■ DIRECTIONS:
Go through the material and copy each line that includes "exact".

■ INPUT:
(* ===== verification/Engine.v ===== *)
(** * The engine: [src/src/engine.rs]

    One torrent's session: the state of [TorrentEngine], the handlers of its event
    loop and the policy functions around it, composed of the piece manager, the
    picker, the choke scheduler, the peer manager, the rate limiter and the piece
    cache as the source composes them.

    A [Sys] is the engine with what its handlers can touch: the peer manager, the
    writes handed to the storage task and its answers to the first of them, the
    reads the upload tasks wait for, and the log of everything sent.  What the code takes from outside (clock
    readings, whether a peer's queue takes a command, the shuffle of the picker)
    comes from an [Env], asked with a running number, so that no two questions need
    get the same answer.  Hash maps are iterated in the order of [map_to_list]. *)

From Stdlib Require Import ZArith Lia String Strings.Byte.
From stdpp Require Import base tactics numbers list option gmap fin_maps fin_sets.
From S2P Require Import Prelude PeerWire Pieces Picker Handshake Paths Torrent Layout Choke PeerManager Float64 Net RateLimit Extension Text Socks5 Storage Cache Tracker.

#[local] Set Warnings "-register-all".

(** ** Constants and configuration *)

Inductive EngineControl := Pause | Resume | ShutdownSession.

Definition PIPELINE_DEPTH : nat := 5.
Definition ENDGAME_REMAINING : nat := 5.
Definition REQUEST_TIMEOUT : Z := 30 * SEC.
Definition MAX_INGESTED_PEERS_PER_EVENT : nat := 1024.

(** Durations are in nanoseconds, paths and host names are bytes. *)
Record EngineConfig := mkConfig {
  output_dir : bytes;
  listen_port : Z;
  cfg_max_peers : nat;
  progress_every : Z;
  reannounce_min : Z;
  seed_peers : list SocketAddr;
  no_tracker : bool;
  cfg_force_outgoing_mse : bool;
  enable_dht : bool;
  dht_bootstrap : list bytes;
  cfg_proxies : list ProxyConfig;
  cfg_bind_iface : option bytes;
  cfg_anonymous : bool;
  paranoid : bool;
  sandbox : bool;
  memory_only : bool;
  passphrase : option bytes;
  spool_path : option bytes;
  max_down_bytes_per_sec : option Z;
  max_up_bytes_per_sec : option Z;
  utp_enabled : bool;
  web_port : option Z;
  selected_files : list bytes;
  cfg_sequential : bool;
}.

Definition default_config : EngineConfig :=
  mkConfig (bs ".") 6881 50 (2 * SEC) (60 * SEC) [] false false false [] [] None false false false false
    None None None None false None [] false.

(** ** Policy *)

Definition dht_wanted (enable_dht anonymous proxied private : bool) : bool :=
  enable_dht && negb anonymous && negb proxied && negb private.

Definition throttle_bucket (now rate_bps : Z) : TokenBucket :=
  let rate := of_int rate_bps in
  bucket_new now (fmax (fmul rate (of_int 2)) (of_int BLOCK_SIZE)) rate.

Definition dht_martian_strict (anonymous proxied : bool) : bool := anonymous || proxied.

Definition proxied (c : EngineConfig) : bool := negb (length (cfg_proxies c) =? 0)%nat.

Definition martians_strict (c : EngineConfig) : bool := dht_martian_strict (cfg_anonymous c) (proxied c).

Definition inbound_wanted (anonymous proxied : bool) : bool := negb anonymous && negb proxied.

Definition advertised_port (anonymous proxied : bool) (listen_port : Z) : Z :=
  if anonymous || proxied then 0 else listen_port.

(** The loop of [filter_dialable_peers] with its two accumulators. *)
Fixpoint filter_peers (addrs out : list SocketAddr) (strict : bool) (dropped : nat) : list SocketAddr * nat :=
  match addrs with
  | [] => (out, dropped)
  | a :: addrs =>
      if is_dialable_peer_addr a strict then
        filter_peers addrs (if (length out <? MAX_INGESTED_PEERS_PER_EVENT)%nat then out ++ [a] else out) strict dropped
      else filter_peers addrs out strict (dropped + 1)
  end.

Definition filter_dialable_peers (addrs : list SocketAddr) (strict : bool) : list SocketAddr * nat :=
  filter_peers addrs [] strict 0.

Definition fmt_duration (secs : Z) : bytes :=
  let h := secs / 3600 in
  let m := secs mod 3600 / 60 in
  let s := secs mod 60 in
  (if 0 <? h then show_u h ++ bs "h " else [])
  ++ (if (0 <? m) || (0 <? h) then show_u m ++ bs "m " else [])
  ++ show_u s ++ bs "s".

(** [Vec<String>::join] *)
Fixpoint join_with (sep : bytes) (l : list bytes) : bytes :=
  match l with
  | [] => []
  | [x] => x
  | x :: l => x ++ sep ++ join_with sep l
  end.

Definition check_anonymous_tracker_urls (announce_list : list (list bytes)) (announce : option bytes) : option bytes :=
  let cleartext url := has_prefix (bs "http://") url in
  let bad := flat_map (fun tier => flat_map (fun url => if cleartext url then [redact_url_query url] else []) tier) announce_list in
  let bad := bad ++ match announce with Some u => if cleartext u then [redact_url_query u] else [] | None => [] end in
  match bad with
  | [] => None
  | _ => Some (bs "anonymous mode refuses cleartext http:// trackers: " ++ join_with (bs ", ") bad)
  end.

(** [Duration::saturating_mul], [saturating_add] and [/]: nanoseconds up to [Duration::MAX]; [pct] is the random draw. *)
Definition DURATION_MAX : Z := (2 ^ 64 - 1) * SEC + 999999999.

Definition jittered_interval (base : Z) (anonymous : bool) (draw : Z -> Z -> Z) : Z :=
  let pct := if anonymous then draw 5 50 else draw 0 5 in
  Z.min DURATION_MAX (base + Z.min DURATION_MAX (base * pct) / 100).
Lemma violation_shrinks now i : shrinks (fun w => (record_violation sa_ip now i w).1).
Proof.
  intros w a slot. unfold record_violation. destruct (bool_decide _); [done|]. destruct (_ <=? _); cbn [fst]; [|done].
  intros Ha. by apply ban_shrinks in Ha.
Qed.

Lemma forget_shrinks a : shrinks (PeerManager.forget a).
Proof. intros w b slot. unfold PeerManager.forget. rewrite remove_slot_peers. by destruct (decide _). Qed.

Lemma connect_peers l : forall w a slot, PeerManager.peers (mgr (try_connect_many sa_ip l w).1) !! a = Some slot ->
  PeerManager.peers (mgr w : PeerManager.PeerManager SocketAddr IpAddr Socks5.ProxyConfig unit) !! a = Some slot \/ a ∈ l.
Proof.
  induction l as [|b l IH]; intros w a slot; cbn [try_connect_many]; [by left|].
  destruct (_ <=? _)%nat; [by left|]. destruct (bool_decide (is_Some _)); [intros Ha; apply IH in Ha as [|]; [by left|right; by apply elem_of_cons; right]|].
  destruct (bool_decide (sa_ip b ∈ _)); [intros Ha; apply IH in Ha as [|]; [by left|right; by apply elem_of_cons; right]|].
  unfold spawn_outgoing. destruct (bool_decide _); [by left|]. destruct (_ <=? _)%nat; [by left|]. destruct (acquire_global w) as [[g c]|]; [|by left].
  cbn beta iota zeta. destruct (try_connect_many sa_ip l _) as [w' n] eqn:E. cbn [fst]. intros Ha.
  assert (Ha' : PeerManager.peers (mgr (try_connect_many sa_ip l (add_slot b (mkSlot true (Some (our_peer_id (mgr (on_mgr (fun m => with_pending ({[b]} ∪ pending_dials m) m) w))))
    (PeerManager.anonymous (mgr (on_mgr (fun m => with_pending ({[b]} ∪ pending_dials m) m) w))) g) c (on_mgr (fun m => with_pending ({[b]} ∪ pending_dials m) m) w))).1) !! a = Some slot) by (by rewrite E).
  apply IH in Ha' as [Ha'|]; [|right; by apply elem_of_cons; right]. cbn in Ha'.
  apply lookup_insert_Some in Ha' as [[-> _]|[_ Ha']]; [right; by apply elem_of_cons; left|by left].
Qed.

Lemma filter_peers_ok addrs strict : forall out dropped, Forall (fun a => is_dialable_peer_addr a strict = true) out -> (length out <= MAX_INGESTED_PEERS_PER_EVENT)%nat ->
  Forall (fun a => is_dialable_peer_addr a strict = true) (filter_peers addrs out strict dropped).1 /\
  (length (filter_peers addrs out strict dropped).1 <= MAX_INGESTED_PEERS_PER_EVENT)%nat.
Proof.
  induction addrs as [|a addrs IH]; intros out dropped Ho Hl; cbn [filter_peers]; [done|].
  destruct (is_dialable_peer_addr a strict) eqn:Ea; [|by apply IH].
  destruct (Nat.ltb_spec (length out) MAX_INGESTED_PEERS_PER_EVENT); [|by apply IH].
  apply IH; [apply Forall_app; split; [done|by constructor]|rewrite length_app; cbn [length]; lia].
Qed.

Lemma keeps_ingest B l : keeps B (ingest l).
Proof.
  apply step_gets. intros y Hy. unfold screen_ingested_peers, filter_dialable_peers.
  destruct (filter_peers_ok l (martians_strict (cfg (eng y))) [] 0 ltac:(constructor) ltac:(cbn; lia)) as [Hf _].
  destruct (filter_peers l [] _ 0) as [dialable dropped]. cbn [fst] in Hf.
  destruct Hy as (He & Hs & Ho & Hd). split; [|done]. split_and!; try done.
  intros a slot Ha Hout. cbn in Ha. apply connect_peers in Ha as [Ha|Hin]; [by eapply Hd|].
  left. rewrite list.Forall_forall in Hf. by apply Hf.
Qed.

Lemma keeps_accept B f : (forall w a slot, PeerManager.peers (mgr (f w)) !! a = Some slot -> slot_outgoing slot = true ->
  PeerManager.peers (mgr (w : World_)) !! a = Some slot) -> keeps B (on_world f).
Proof. intros Hf. apply keeps_world. intros y (_ & _ & _ & Hd) a slot Ha Ho. cbn in Ha. apply Hf in Ha; [|done]. by eapply Hd. Qed.

Lemma accept_incoming_slots addr (w : World_) a slot : PeerManager.peers (mgr (accept_incoming sa_ip addr w).1) !! a = Some slot ->
  slot_outgoing slot = true -> PeerManager.peers (mgr w) !! a = Some slot.
Proof.
  unfold accept_incoming. destruct (_ || _); [done|]. destruct (bool_decide _); [done|]. destruct (acquire_global w) as [[g c]|]; [|done].
  cbn. intros [[_ <-]|[_ Ha]]%lookup_insert_Some; done.
Qed.

Lemma accept_handshaken_slots addr (w : World_) a slot : PeerManager.peers (mgr (accept_handshaken sa_ip addr w).1) !! a = Some slot ->
  slot_outgoing slot = true -> PeerManager.peers (mgr w) !! a = Some slot.
Proof.
  unfold accept_handshaken. destruct (_ || _); [done|]. destruct (bool_decide _); [done|]. destruct (acquire_global w) as [[g c]|]; [|done].
  cbn. intros [[_ <-]|[_ Ha]]%lookup_insert_Some; done.
Qed.
(** C30: the posture is fixed at startup.  Whatever events a session sees, the
    settings of its peer manager are those its checked configuration gives: it
    keeps dialling through the proxies and the interface of its configuration.
    An anonymous session has a proxy, no cleartext tracker and encrypted
    handshakes only; and a session that is anonymous or proxied has no µTP
    socket, binds no listener, never publishes itself on the DHT and tells
    trackers port 0. *)
Theorem session_posture {C} `{Lru C} sha1 st t pid c evs y r : session sha1 (C := C) st t pid c evs = Ok (y, r) ->
  let m := mgr (world y) in
  (exists c', startup_checks (st_memspool_supported st) (st_sandbox_supported st) c t = Ok c' /\
     settings m = settings (mgr (start_peers st c' t pid))) /\
  proxies m = cfg_proxies c /\ bind_iface m = cfg_bind_iface c /\ anonymous m = cfg_anonymous c /\
  (cfg_anonymous c = true -> cfg_proxies c <> [] /\ force_outgoing_mse m = true /\
     check_anonymous_tracker_urls (announce_list t) (announce t) = None) /\
  (cfg_anonymous c || proxied c = true -> utp m = None /\ binds_listener st c = false /\
     (forall spawned, announces_on_dht st c t spawned = false) /\
     forall ev y' q, announce_request ev y = (y', Ok q) -> rq_port q = 0).
Proof.
  intros Hs m. destruct (session_settings sha1 st t pid c evs y r Hs) as (c' & Hc & Hp). split; [exists c'; split; [done|exact (f_equal snd Hp)]|].
  destruct (checks_closed _ _ _ _ _ Hc) as (A1 & A2 & A3 & A4). destruct (resolve_closed st c') as (R1 & R2).
  injection Hp as Et Ec _ _ Em Ep Eb Ea Eu _. subst m. rewrite Em, Ep, Eb, Ea, Eu. unfold start_peers. destruct (st_global_cap st); cbn.
  all: rewrite A1, A2, A3; split_and!; try done.
  all: try (intros Ha; destruct (A4 Ha) as (B1 & B2 & B3); split_and!; try done; intros Hn; unfold proxied in B1; by rewrite Hn in B1).
  all: intros Hor; unfold proxied in *; rewrite A2; unfold binds_listener, announces_on_dht, dht_wanted, inbound_wanted, proxied; split_and!.
  all: try (destruct (cfg_anonymous c), (negb (length (cfg_proxies c) =? 0)%nat); cbn; rewrite ?andb_false_r; done).
  all: try (intros spawned; destruct (cfg_anonymous c), (negb (length (cfg_proxies c) =? 0)%nat); cbn; rewrite ?andb_false_r; done).
  all: intros ev y' q; unfold announce_request; msteps; destruct (total_length (torrent (eng y))); try done; intros [= <- <-]; cbn.
  all: unfold advertised_port, proxied; rewrite Ec, R1, R2, A1, A2, Hor; done.
Qed.

Definition anonymous_ex : EngineConfig :=
  mkConfig (bs ".") 6881 50 (2 * SEC) (60 * SEC) [] false false true [] [Socks5.mkProxy (sock_addr (IpV4 Byte.x7f Byte.x00 Byte.x00 Byte.x01) 9050) None true]
    None true false false false None None None None true None [] false.

Example anonymous_starts : is_ok (session sha_ex (C := Assoc) startup_ex torrent_of_ex [] anonymous_ex download_ex) = true.
Proof. vm_compute. reflexivity. Qed.

Lemma session_posture_witness : exists y r, session sha_ex (C := Assoc) startup_ex torrent_of_ex [] anonymous_ex download_ex = Ok (y, r) /\
  utp (mgr (world y)) = None /\ force_outgoing_mse (mgr (world y)) = true.
Proof.
  pose proof anonymous_starts as Hok. destruct (session sha_ex startup_ex torrent_of_ex [] anonymous_ex download_ex) as [[y r]| | |] eqn:E; [|discriminate Hok..].
  destruct (session_posture sha_ex startup_ex torrent_of_ex [] anonymous_ex download_ex y r E) as (_ & _ & _ & _ & Ha & Hp).
  exists y, r. exact (conj eq_refl (conj (proj1 (Hp eq_refl)) (proj1 (proj2 (Ha eq_refl))))).
Defined.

■ YOUR RESPONSE:
  intros Hs m. destruct (session_settings sha1 st t pid c evs y r Hs) as (c' & Hc & Hp). split; [exists c'; split; [done|exact (f_equal snd Hp)]|].
  exists y, r. exact (conj eq_refl (conj (proj1 (Hp eq_refl)) (proj1 (proj2 (Ha eq_refl))))).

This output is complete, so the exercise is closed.